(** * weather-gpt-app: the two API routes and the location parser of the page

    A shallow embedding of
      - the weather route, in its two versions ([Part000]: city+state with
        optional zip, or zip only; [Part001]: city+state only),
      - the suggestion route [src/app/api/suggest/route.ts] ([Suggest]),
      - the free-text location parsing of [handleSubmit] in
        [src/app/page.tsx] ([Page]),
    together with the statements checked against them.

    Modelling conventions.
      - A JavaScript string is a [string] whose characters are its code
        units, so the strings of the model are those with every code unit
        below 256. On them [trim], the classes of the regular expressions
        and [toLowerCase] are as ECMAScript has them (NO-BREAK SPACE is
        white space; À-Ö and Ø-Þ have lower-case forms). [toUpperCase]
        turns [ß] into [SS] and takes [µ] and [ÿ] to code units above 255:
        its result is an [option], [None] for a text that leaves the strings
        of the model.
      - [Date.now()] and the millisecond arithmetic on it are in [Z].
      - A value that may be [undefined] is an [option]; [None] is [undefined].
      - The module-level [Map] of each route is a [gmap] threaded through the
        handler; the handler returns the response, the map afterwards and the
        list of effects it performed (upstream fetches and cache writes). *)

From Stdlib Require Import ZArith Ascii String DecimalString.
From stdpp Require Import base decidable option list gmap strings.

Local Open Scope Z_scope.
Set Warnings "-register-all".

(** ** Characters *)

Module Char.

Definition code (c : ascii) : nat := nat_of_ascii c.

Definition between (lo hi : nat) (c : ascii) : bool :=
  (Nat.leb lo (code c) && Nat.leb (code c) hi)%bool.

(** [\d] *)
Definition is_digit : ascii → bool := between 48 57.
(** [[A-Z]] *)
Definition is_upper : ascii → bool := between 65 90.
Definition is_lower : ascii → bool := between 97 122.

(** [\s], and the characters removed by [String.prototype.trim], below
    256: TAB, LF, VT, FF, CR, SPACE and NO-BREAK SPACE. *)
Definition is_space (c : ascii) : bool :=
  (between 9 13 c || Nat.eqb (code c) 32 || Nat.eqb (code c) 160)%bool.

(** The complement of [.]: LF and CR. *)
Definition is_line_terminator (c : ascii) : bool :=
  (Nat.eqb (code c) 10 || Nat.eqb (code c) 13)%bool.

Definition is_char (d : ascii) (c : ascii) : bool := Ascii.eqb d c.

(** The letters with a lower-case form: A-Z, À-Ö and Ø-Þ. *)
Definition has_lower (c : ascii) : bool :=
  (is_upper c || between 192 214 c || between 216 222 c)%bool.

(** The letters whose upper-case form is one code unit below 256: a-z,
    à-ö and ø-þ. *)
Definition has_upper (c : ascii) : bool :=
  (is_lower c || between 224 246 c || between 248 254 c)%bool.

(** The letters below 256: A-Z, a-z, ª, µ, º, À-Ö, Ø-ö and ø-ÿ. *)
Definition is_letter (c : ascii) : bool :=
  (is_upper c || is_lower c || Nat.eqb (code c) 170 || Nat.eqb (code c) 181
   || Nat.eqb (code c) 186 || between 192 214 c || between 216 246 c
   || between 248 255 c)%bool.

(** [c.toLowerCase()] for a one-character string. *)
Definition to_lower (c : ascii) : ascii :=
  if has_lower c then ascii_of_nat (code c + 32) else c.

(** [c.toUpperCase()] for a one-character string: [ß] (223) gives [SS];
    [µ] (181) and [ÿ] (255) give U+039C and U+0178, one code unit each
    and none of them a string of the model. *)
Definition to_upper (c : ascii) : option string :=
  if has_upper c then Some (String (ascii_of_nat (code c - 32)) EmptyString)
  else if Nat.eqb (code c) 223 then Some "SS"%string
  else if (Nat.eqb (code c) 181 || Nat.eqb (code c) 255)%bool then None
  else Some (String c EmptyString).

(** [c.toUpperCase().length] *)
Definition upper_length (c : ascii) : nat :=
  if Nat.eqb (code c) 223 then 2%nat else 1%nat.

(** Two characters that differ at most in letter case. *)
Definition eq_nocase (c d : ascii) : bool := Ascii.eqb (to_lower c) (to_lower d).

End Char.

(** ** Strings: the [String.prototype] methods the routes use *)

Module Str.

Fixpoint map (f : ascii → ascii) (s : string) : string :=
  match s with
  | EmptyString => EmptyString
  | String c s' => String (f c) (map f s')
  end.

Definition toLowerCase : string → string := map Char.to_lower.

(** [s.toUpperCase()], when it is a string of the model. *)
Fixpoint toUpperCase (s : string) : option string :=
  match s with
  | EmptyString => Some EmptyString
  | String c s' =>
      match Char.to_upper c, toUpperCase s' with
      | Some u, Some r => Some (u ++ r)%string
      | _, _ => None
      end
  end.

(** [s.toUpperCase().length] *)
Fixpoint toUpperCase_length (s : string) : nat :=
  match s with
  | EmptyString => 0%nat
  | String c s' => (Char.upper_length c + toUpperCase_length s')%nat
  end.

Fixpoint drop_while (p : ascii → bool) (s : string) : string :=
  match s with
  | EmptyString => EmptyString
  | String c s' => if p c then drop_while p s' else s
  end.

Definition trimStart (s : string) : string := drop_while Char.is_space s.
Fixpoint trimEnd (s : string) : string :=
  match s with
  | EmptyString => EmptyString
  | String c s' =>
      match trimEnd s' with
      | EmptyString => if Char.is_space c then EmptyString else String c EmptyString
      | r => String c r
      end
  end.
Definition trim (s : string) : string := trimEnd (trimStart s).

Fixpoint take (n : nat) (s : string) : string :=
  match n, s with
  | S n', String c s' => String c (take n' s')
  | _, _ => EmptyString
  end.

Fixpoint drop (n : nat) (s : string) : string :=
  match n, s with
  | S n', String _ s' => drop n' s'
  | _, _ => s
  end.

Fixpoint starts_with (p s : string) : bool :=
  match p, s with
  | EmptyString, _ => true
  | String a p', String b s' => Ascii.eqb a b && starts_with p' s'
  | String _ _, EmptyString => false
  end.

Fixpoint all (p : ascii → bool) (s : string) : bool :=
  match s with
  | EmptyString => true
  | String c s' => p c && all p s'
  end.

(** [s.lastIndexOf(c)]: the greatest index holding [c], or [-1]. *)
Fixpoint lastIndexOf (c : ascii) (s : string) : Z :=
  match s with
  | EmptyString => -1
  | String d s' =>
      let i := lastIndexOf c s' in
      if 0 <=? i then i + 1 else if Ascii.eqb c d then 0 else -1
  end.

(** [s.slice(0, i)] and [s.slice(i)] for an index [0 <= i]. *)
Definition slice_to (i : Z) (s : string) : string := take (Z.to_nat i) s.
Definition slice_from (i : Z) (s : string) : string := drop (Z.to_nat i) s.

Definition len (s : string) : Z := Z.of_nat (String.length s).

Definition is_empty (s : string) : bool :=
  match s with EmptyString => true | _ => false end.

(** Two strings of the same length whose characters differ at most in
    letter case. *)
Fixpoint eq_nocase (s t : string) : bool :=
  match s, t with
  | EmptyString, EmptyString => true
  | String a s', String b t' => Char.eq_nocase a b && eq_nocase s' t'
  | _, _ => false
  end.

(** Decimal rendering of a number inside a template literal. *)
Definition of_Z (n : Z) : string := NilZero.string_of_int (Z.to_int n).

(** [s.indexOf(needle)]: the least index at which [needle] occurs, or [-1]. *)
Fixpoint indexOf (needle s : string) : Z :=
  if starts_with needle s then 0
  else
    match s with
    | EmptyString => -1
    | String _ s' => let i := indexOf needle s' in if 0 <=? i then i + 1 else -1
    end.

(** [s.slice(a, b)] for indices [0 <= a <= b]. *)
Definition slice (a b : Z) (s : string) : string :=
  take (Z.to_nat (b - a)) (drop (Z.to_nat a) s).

=-=-=

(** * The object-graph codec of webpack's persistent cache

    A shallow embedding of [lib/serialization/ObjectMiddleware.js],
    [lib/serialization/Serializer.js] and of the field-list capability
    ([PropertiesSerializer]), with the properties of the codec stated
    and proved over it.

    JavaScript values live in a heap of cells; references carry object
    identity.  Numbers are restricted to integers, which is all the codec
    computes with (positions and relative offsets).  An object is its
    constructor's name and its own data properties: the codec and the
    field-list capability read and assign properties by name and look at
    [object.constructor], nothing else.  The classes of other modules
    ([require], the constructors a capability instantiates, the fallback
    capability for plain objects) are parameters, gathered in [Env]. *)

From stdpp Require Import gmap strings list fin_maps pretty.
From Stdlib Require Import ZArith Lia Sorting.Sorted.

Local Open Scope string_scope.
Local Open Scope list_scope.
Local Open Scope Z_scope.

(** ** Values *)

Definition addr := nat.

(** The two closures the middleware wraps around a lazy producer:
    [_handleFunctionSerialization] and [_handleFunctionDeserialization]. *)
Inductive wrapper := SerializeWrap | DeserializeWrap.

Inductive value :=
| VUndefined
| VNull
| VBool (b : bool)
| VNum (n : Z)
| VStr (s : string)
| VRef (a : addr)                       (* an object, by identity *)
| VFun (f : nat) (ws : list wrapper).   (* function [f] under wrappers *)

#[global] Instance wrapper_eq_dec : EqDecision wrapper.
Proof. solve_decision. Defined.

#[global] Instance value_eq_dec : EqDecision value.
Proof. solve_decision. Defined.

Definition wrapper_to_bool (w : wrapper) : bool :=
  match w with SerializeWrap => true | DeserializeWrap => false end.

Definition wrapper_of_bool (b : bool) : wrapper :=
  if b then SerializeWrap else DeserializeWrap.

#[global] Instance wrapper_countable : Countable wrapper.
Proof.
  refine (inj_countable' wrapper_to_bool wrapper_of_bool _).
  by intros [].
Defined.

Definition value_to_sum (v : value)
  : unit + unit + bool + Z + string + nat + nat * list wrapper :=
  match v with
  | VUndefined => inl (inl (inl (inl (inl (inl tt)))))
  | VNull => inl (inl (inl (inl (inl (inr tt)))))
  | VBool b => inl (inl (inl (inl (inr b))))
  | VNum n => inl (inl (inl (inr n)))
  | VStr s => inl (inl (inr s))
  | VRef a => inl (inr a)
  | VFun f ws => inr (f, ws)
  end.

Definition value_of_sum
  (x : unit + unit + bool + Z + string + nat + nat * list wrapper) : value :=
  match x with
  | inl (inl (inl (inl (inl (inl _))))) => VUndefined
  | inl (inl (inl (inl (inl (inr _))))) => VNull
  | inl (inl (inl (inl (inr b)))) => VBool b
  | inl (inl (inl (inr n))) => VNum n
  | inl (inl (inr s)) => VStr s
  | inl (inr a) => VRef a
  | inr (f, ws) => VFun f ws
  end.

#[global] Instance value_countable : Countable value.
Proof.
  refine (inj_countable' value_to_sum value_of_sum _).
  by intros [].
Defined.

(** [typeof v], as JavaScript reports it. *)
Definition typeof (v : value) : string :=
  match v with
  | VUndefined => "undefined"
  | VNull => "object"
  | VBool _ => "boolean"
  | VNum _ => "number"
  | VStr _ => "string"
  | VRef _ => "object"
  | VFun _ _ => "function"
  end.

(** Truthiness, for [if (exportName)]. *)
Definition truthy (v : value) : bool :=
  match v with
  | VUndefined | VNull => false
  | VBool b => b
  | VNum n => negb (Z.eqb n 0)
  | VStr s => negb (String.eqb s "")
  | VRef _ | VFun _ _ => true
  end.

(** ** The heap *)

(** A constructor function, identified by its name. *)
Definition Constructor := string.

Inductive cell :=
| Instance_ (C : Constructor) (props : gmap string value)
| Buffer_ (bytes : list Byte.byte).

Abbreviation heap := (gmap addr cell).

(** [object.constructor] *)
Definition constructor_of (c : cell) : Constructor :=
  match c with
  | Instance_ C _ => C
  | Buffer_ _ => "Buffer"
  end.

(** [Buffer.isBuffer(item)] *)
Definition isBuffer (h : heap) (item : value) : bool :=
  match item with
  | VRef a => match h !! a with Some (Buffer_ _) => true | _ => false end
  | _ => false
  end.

=-=-=

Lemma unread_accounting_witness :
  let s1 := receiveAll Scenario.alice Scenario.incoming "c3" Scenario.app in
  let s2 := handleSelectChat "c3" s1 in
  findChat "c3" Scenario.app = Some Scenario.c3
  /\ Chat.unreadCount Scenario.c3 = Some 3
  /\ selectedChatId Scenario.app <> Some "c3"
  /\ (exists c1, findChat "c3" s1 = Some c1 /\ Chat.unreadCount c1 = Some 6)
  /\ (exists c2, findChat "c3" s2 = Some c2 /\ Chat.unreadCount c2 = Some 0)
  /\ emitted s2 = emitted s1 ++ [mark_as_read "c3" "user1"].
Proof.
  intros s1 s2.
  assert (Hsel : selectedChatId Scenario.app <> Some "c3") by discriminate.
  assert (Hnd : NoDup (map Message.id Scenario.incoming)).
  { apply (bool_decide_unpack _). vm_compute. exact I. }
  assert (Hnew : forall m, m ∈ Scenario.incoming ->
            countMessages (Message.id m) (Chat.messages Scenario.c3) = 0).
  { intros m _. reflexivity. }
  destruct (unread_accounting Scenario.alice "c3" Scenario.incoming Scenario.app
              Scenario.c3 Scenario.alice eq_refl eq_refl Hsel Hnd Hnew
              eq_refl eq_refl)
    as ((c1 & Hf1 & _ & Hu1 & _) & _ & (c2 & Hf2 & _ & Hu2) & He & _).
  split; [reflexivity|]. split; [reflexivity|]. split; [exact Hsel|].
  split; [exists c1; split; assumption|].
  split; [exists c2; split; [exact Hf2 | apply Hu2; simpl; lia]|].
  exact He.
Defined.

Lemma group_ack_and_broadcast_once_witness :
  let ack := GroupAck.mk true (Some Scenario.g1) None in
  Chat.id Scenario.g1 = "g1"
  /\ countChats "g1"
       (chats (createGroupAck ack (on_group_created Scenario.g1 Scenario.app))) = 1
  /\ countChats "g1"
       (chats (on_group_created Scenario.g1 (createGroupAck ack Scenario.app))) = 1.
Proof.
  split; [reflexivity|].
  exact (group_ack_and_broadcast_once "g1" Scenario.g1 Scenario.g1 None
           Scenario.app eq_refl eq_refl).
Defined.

=-=-=

- **Your objective**
Take the stretch of lines above from the one containing "248 255 c)%bool." through the one containing "Definition to_upper (c" and repeat it exactly, adding no other line.

- **Your solution**
   || between 248 255 c)%bool.

(** [c.toLowerCase()] for a one-character string. *)
Definition to_lower (c : ascii) : ascii :=
  if has_lower c then ascii_of_nat (code c + 32) else c.

(** [c.toUpperCase()] for a one-character string: [ß] (223) gives [SS];
    [µ] (181) and [ÿ] (255) give U+039C and U+0178, one code unit each
    and none of them a string of the model. *)
Definition to_upper (c : ascii) : option string :=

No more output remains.